Seasonal Swing
Photos & text by Albert Brian Vick, Lewis Ginter Botanical Garden, Community Kitchen Garden Coordinator
The summer harvest season has definitely been in full swing here in the Lewis Ginter Community Kitchen Garden, and we’re still swinging for the fences. The photos below illustrate a natural progression, with our harvest weighted toward squash/zucchini in June and then swinging toward a heavy –- and that’s a literal meaning of the word “heavy” -– weighting toward tomatoes as the summer progresses. We made a secondary planting of squash in early July (yellow crookneck & patty pan) to provide a continuation of the squash harvest (if we can survive the vine borers). The current 2012 total yield from the garden is 5,223 lbs., the result of more than 700 hours of volunteer labor year-to-date. Just wait ’til you see the next post from the August 4 work session.

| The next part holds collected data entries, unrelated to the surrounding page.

Lemma sim_put_outbox horizon now it d s :
  jsonb_laws meta_json json_meta payload_json json_payload json_delete -> related horizon d s -> item_fits it -> micro now -> 0 < now ->
  is_Some (GetMessage (ob_GatewayID it) s) ->
  exists d', insert_outbox payload_json pg_time now now it d = Ok (d', (put_outbox now now it s).2) /\ related horizon d' (put_outbox now now it s).1.
Proof.
  clear text_lt. intros Hl R [Hp Hg Hpv Hst Hmx [Hnx Hnx'] (N1 & N2 & N3 & N4 & N5)] Hnow Hnow' Hm. unfold insert_outbox, put_outbox. cbn zeta. rewrite <- (rl_seq _ _ _ _ _ R).
  set (id := st_nextOutbox s + 1). set (it1 := outbox_new now it). set (it2 := outbox_defaults id now now it).
  assert (ob_Payload it1 = ob_Payload it /\ ob_GatewayID it1 = ob_GatewayID it /\ ob_Provider it1 = ob_Provider it /\ ob_State it1 = "pending"
    /\ ob_MaxAttempts it1 <= 2147483647 /\ 0 < ob_MaxAttempts it1 /\ micro (ob_NextRetryAt it1) /\ 0 < ob_NextRetryAt it1) as (E1 & E2 & E3 & E4 & E5 & E6 & E7 & E8).
  { subst it1. unfold outbox_new, IsZero. destruct it. cbn in *. destruct Hst as [-> | ->];
      [rewrite (bool_decide_eq_true_2 ("" = "")) by done|rewrite (bool_decide_eq_false_2 ("pending" = "")) by done]; cbn;
      (destruct (Z.eqb_spec ob_NextRetryAt 0); cbn; destruct (Z.leb_spec ob_MaxAttempts 0); cbn; split_and!; try done; lia). }
  assert (it2 = mkOutboxItem id (ob_GatewayID it1) (ob_Provider it1) (ob_Payload it1) "pending" "" 0 (ob_NextRetryAt it1) 0 (ob_MaxAttempts it1) "" now) as Eit.
  { subst it1 it2. unfold outbox_new, outbox_defaults, IsZero. destruct it. cbn in *. subst. destruct Hst as [-> | ->];
      [rewrite (bool_decide_eq_true_2 ("" = "")) by done|rewrite (bool_decide_eq_false_2 ("pending" = "")) by done]; cbn;
      (destruct (Z.eqb_spec ob_NextRetryAt 0); cbn; destruct (Z.leb_spec ob_MaxAttempts 0); done). }
  assert (payload_text (ob_Payload it1)) as Hp1 by by rewrite E1. destruct (jl_payload _ _ _ _ _ Hl _ Hp1) as (j & Hj & Hj').
  rewrite Hj, E4. cbn [mbind option_bind]. rewrite (varchar_fits 64 (ob_GatewayID it1)), (varchar_fits 64 (ob_Provider it1)) by by rewrite ?E2, ?E3.
  cbn [mbind option_bind]. rewrite varchar_fits by (apply fits_ascii; vm_compute; reflexivity). cbn [mbind option_bind].
  rewrite int4_fits by lia. cbn [mbind option_bind fst snd]. rewrite E7. eexists. split; [reflexivity|]. rewrite Eit.
  assert (wf (st_set_outbox (<[id := it2]> (st_outbox s)) (st_set_nextOutbox id s))) as Hwf by apply (wf_put_outbox now now it s (rl_wf _ _ _ _ _ R)).
  rewrite Eit in Hwf. pose proof (rl_kept _ _ _ _ _ R) as Hk. destruct R. split; try done; cbn [st_outbox db_outbox st_set_outbox db_set_outbox db_set_outbox_seq st_set_nextOutbox].
  - apply rel_outbox_insert; [done|]. split; cbn; done.
  - apply map_Forall_insert_2; [|done]. cbn. rewrite E2. split; [by eapply fits_text|done].
Qed.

The close-knit volunteer team from Capital One’s Benchmark Hospitality International division on July 2, with their morning harvest of yellow & green zucchini – with only a few ripe tomatoes at that point.
The July 12 delivery – a balance of zucchini, tomatoes, cucumbers, bell peppers and green beans.
By this delivery July 26 the proportion of tomatoes has increased substantially.
The race is on. How many patty pans can we harvest before the vine borers win?
Slow motion sculpture. The beautiful beginning of the yellow crooknecks.